Kartengrundlage: SenBauWohn V
Die BVG betont bei mehreren der geplanten Strecken, daß es sich um eine Wiederinbetriebnahme einstmals vorhandener Straßenbahnverbindungen handelt. Zu Recht, wie die beiden Kartenauschnitte zeigen: Bis zur ehemaligen Grenze sind die Gleise noch eingezeichnet. Kartengrundlage: SenBauWohn V

2000: Potsdamer Platz - Potsdamer Straße - Kleistpark

Auf der Straße, unter der einst die U10 verkehren sollte, ist im BVG-Konzept nun eine Straßenbahn vorgesehen. Mit der Verlängerung vom Potsdamer Platz zum Kleistpark werden drei Umsteigemöglichkeiten zum U-Bahn-Netz geschaffen.

2000: Alexanderplatz - Rathausstraße - Französische Straße - Ebertstraße - Potsdamer Platz

“Ein Blick auf die Innenstadtkarte verdeutlicht die klaffende Angebotslücke zwischen der nördlichen Tangente (S-Bahn-Stadtbahn) und der südlichen Tangente (Trambahn Leipziger Straße und U2). Das sich immer stärker verdichtende Quartier entlang der Französischen Straße und weiter nach Westen in das zukünftige Dienstleistungszentrum wird zwangsläufig eine solche weitere Erschließung durch eine Tramstrecke unabweisbar machen"

Das Endschleifen-Problem

“Durch diese dargestellten Maßnahmen kann die äußerst lästige und verkehrlich unsinnige Benutzung der Gleisendschleifen am Kupfergraben weitgehend überflüssig werden. Durch die vorgesehene Vernetzung werden Durchmesserlinien durch die Innenstadt ohne Endhalten und ohne Aufstellbedarf im Straßenland ermöglicht. Die Fahrgäste können, ohne an Endpunkten ein- oder aussteigen zu müssen, alle Teile in der Innenstadt variabel erreichen und wieder verlassen.

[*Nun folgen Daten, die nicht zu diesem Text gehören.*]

(** X7.  Asked for [n >= 1] lines (50 when [lines] is absent), [get_context]
    reports on at most 3 log files of any kind, the most recently modified
    ones, newest first; each readable log is shown whole when it has at most
    [n] lines, and otherwise by a note and exactly its last [n] lines. *)
Theorem get_context_report (args : gmap string pyval) (w : World) (n : Z) :
  default (VInt 50) (args !! "lines") = VInt n ->
  1 <= n ->
  (forall x, x ∈ listed_logs w -> file_readable w x.1) ->
  let found :=
    List.filter (fun nf => glob_match EmptyString ".log" (fst nf)) (w_files w) in
  (length (listed_logs w) <= 3)%nat /\
  StronglySorted newer_or_same (listed_logs w) /\
  (exists older,
     listed_logs w ++ older ≡ₚ found /\
     forall x y, x ∈ listed_logs w -> y ∈ older -> newer_or_same x y) /\
  get_context args w =
    (Ret (text_result
            ("=== Recent Terminal Activity ===" +:+ nl +:+
             concat_blocks (context_block n w) ((listed_logs w).*1))), w) /\
  (forall ls : list string,
     n < Z.of_nat (length ls) ->
     length (last_lines (Z.to_nat n) ls) = Z.to_nat n /\
     exists earlier, ls = earlier ++ last_lines (Z.to_nat n) ls).
Proof.
  intros Hlines Hn Hok found.
  assert (StronglySorted newer_or_same (sorted_by_mtime_desc found)) as Hsorted
    by apply sorted_by_mtime_desc_sorted.
  rewrite <- (take_drop 3 (sorted_by_mtime_desc found)) in Hsorted.
  split; [| split; [| split; [| split]]].
  - unfold listed_logs. rewrite length_take. lia.
  - by apply StronglySorted_app_1_l in Hsorted.
  - exists (drop 3 (sorted_by_mtime_desc found)). split.
    + unfold listed_logs. fold found. rewrite take_drop.
      apply sorted_by_mtime_desc_perm.
    + intros x y Hx Hy. by eapply StronglySorted_app_1_elem_of.
  - unfold get_context. rewrite Hlines.
    run_get (glob EmptyString ".log"). fold found.
    erewrite bind_run.
    2:{ apply (for_in_blocks _ _ (context_block n w)).
        intros name acc Hname.
        rewrite <- fmap_take in Hname.
        apply list_elem_of_fmap in Hname as (y & -> & Hy).
        apply get_context_body_block; [done |]. by apply Hok. }
    unfold listed_logs. fold found. by rewrite fmap_take.
  - intros ls Hls. apply last_lines_spec. lia.
Qed.

Lemma get_context_report_witness :
  get_context (<["lines" := VInt 2]> ∅) three_line_world =
    (Ret (text_result
            ("=== Recent Terminal Activity ===" +:+ nl +:+
             concat_blocks (context_block 2 three_line_world)
               ["safe_1700000000.log"])), three_line_world) /\
  last_lines 2 ["one"; "two"; "three"] = ["two"; "three"].
Proof.
  destruct (get_context_report (<["lines" := VInt 2]> ∅) three_line_world 2)
    as (_ & _ & _ & Hrun & Hlast).
  - reflexivity.
  - lia.
  - intros x Hx. apply list_elem_of_In in Hx. vm_compute in Hx.
    destruct Hx as [<- | []]. split; reflexivity.
  - split; [exact Hrun |].
    destruct (Hlast ["one"; "two"; "three"]) as [_ _]; [simpl; lia | reflexivity].
Defined.

(** ** The background launcher *)

Lemma background_run_success command cwd w pid b d :
  w_writable w = true ->
  let log := bg_log_name (w_now w) command in
  let pid_file := bg_pid_name (w_now w) command in
  let log_path := w_output_dir w +:+ "/" +:+ log in
  let cmdline := background_command_line command log_path in
  w_shell w cmdline cwd = Spawned pid b ->
  b_exit b = Some d ->
  let fs1 := apply_writes (w_now w) (b_writes b) (w_files w) in
  match lookup_file log fs1 with
  | Some f => f_readable f = true /\ f_decoding f = Decodes
  | None => True
  end ->
  let initial :=
    match lookup_file log fs1 with
    | Some f => PyStr.take 500 (file_text f)
    | None => EmptyString
    end in
  let pid_text := PyStr.strip (b_stdout b) in
  execute_background command cwd w =
  (Ret (text_result (launch_text pid_text log_path initial)),
   mkWorld (w_now w + Z.max 0 d + 1) (w_ctime w) (w_getcwd w) (w_output_dir w)
     (store_file pid_file
        (File pid_text (w_now w + Z.max 0 d) (readable_flag pid_file fs1) Decodes) fs1)
     (w_writable w) (w_shell w) (w_kill0 w)
     (List.filter (fun p => negb (p =? pid)) (w_children w ++ [pid]))
     (w_events w ++ [EvSpawn pid cmdline; EvOpenW pid_file; EvSleep 1])).
Proof.
  intros Hw log pid_file log_path cmdline Hs He fs1 Hr initial pid_text.
  unfold execute_background.
  run_get time_time. run_get (path_str (bg_log_name (w_now w) command)).
  fold log log_path.
  erewrite try_except_ret; [reflexivity |].
  erewrite (bind_run (create_subprocess_shell _ _))
    by (unfold create_subprocess_shell; world_nf;
        change (command +:+ " > " +:+ log_path +:+ " 2>&1 & echo $!") with cmdline;
        rewrite Hs; reflexivity).
  world_nf.
  erewrite (bind_run (communicate _))
    by (unfold communicate; world_nf; rewrite He; reflexivity).
  world_nf.
  erewrite (bind_run (open_w _)) by (apply open_w_run; exact Hw). world_nf.
  run_write.
  erewrite (bind_run (asyncio_sleep _)) by reflexivity.
  unfold asyncio_sleep, modify. world_nf.
  run_get (path_exists (bg_log_name (w_now w) command)).
  fold log pid_file fs1 pid_text.
  rewrite (lookup_store_ne pid_file log) by apply bg_names_differ.
  rewrite <- !app_assoc. cbn [app]. rewrite !str_app_nil_l.
  subst initial. unfold launch_text.
  destruct (lookup_file log fs1) as [f |] eqn:Hf.
  - destruct Hr as [Hr Hdec].
    erewrite bind_run.
    2:{ erewrite (bind_run (open_r _)).
        2:{ apply open_r_run; [| exact Hr]. world_nf.
            rewrite (lookup_store_ne pid_file log) by apply bg_names_differ.
            exact Hf. }
        erewrite (bind_run (f_read_n _ _)) by (by apply f_read_n_run).
        reflexivity. }
    unfold ret.
    destruct (negb _); rewrite ?str_app_assoc, ?str_app_nil_r; reflexivity.
  - erewrite bind_run by reflexivity. unfold ret. simpl.
    rewrite ?str_app_assoc, ?str_app_nil_r. reflexivity.
Qed.

(** ** Reversal, stripping and decimal numerals *)

Lemma str_rev_app_app (s t : string) : String.rev_app s t = String.rev s +:+ t.
Proof.
  unfold String.rev. revert t. induction s as [|c s IH]; intros t; simpl; [done |].
  rewrite (IH (String c t)), (IH (String c EmptyString)).
  by rewrite str_app_assoc.
Qed.

Lemma str_rev_cons (c : ascii) (s : string) :
  String.rev (String c s) = String.rev s +:+ String c EmptyString.
Proof. unfold String.rev at 1. simpl. apply str_rev_app_app. Qed.

Lemma str_rev_app_distr (a b : string) : String.rev (a +:+ b) = String.rev b +:+ String.rev a.
Proof.
  induction a as [|c a IH].
  - by rewrite str_app_nil_l, str_app_nil_r.
  - by rewrite str_app_cons, !str_rev_cons, IH, str_app_assoc.
Qed.

Lemma str_rev_involutive (s : string) : String.rev (String.rev s) = s.
Proof.
  induction s as [|c s IH]; [done |].
  by rewrite str_rev_cons, str_rev_app_distr, IH.
Qed.

Lemma is_suffix_inv (p s : string) :
  is_suffix p s = true -> exists v, s = v +:+ p.
Proof.
  unfold is_suffix. intros [v Hv]%is_prefix_inv. exists (String.rev v).
  by rewrite <- (str_rev_involutive s), Hv, str_rev_app_distr, str_rev_involutive.
Qed.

Die darüber hinaus vorhandenen Endschleifen (Stadion der Weltjugend/Olympiahalle sowie Hackescher Markt) sind dagegen, wenn auch mit teilweise reduzierter Bedeutung, auf Dauer zu erhalten, u.a. zur Bewältigung von Störungen, Straßensperrungen und veranstaltungsbedingten Sonderverkehren. Aus diesem Grund ist bei den Planungen für die “Olympiahalle sowie für die umfangreiche Mantelumbauung der Ersatz der bisherigen Endschleife Stadion der Weltjugend durch eine neue leistungsfähige Endschleife, möglichst westlich des Hallenstandortes, vorzusehen.

Zusätzliche Endstellen sind dagegen bei diesem Konzept in städtebaulich sensiblen Bereichen nicht nötig. Lediglich am Lehrter Bf. (Zentralbahnhof) sowie am Kulturforum werden aufgrund deren verkehrlicher Bedeutung bzw. der erwarteten verkehrlichen Ausprägung (Zwischen-) Endpunkte erforderlich."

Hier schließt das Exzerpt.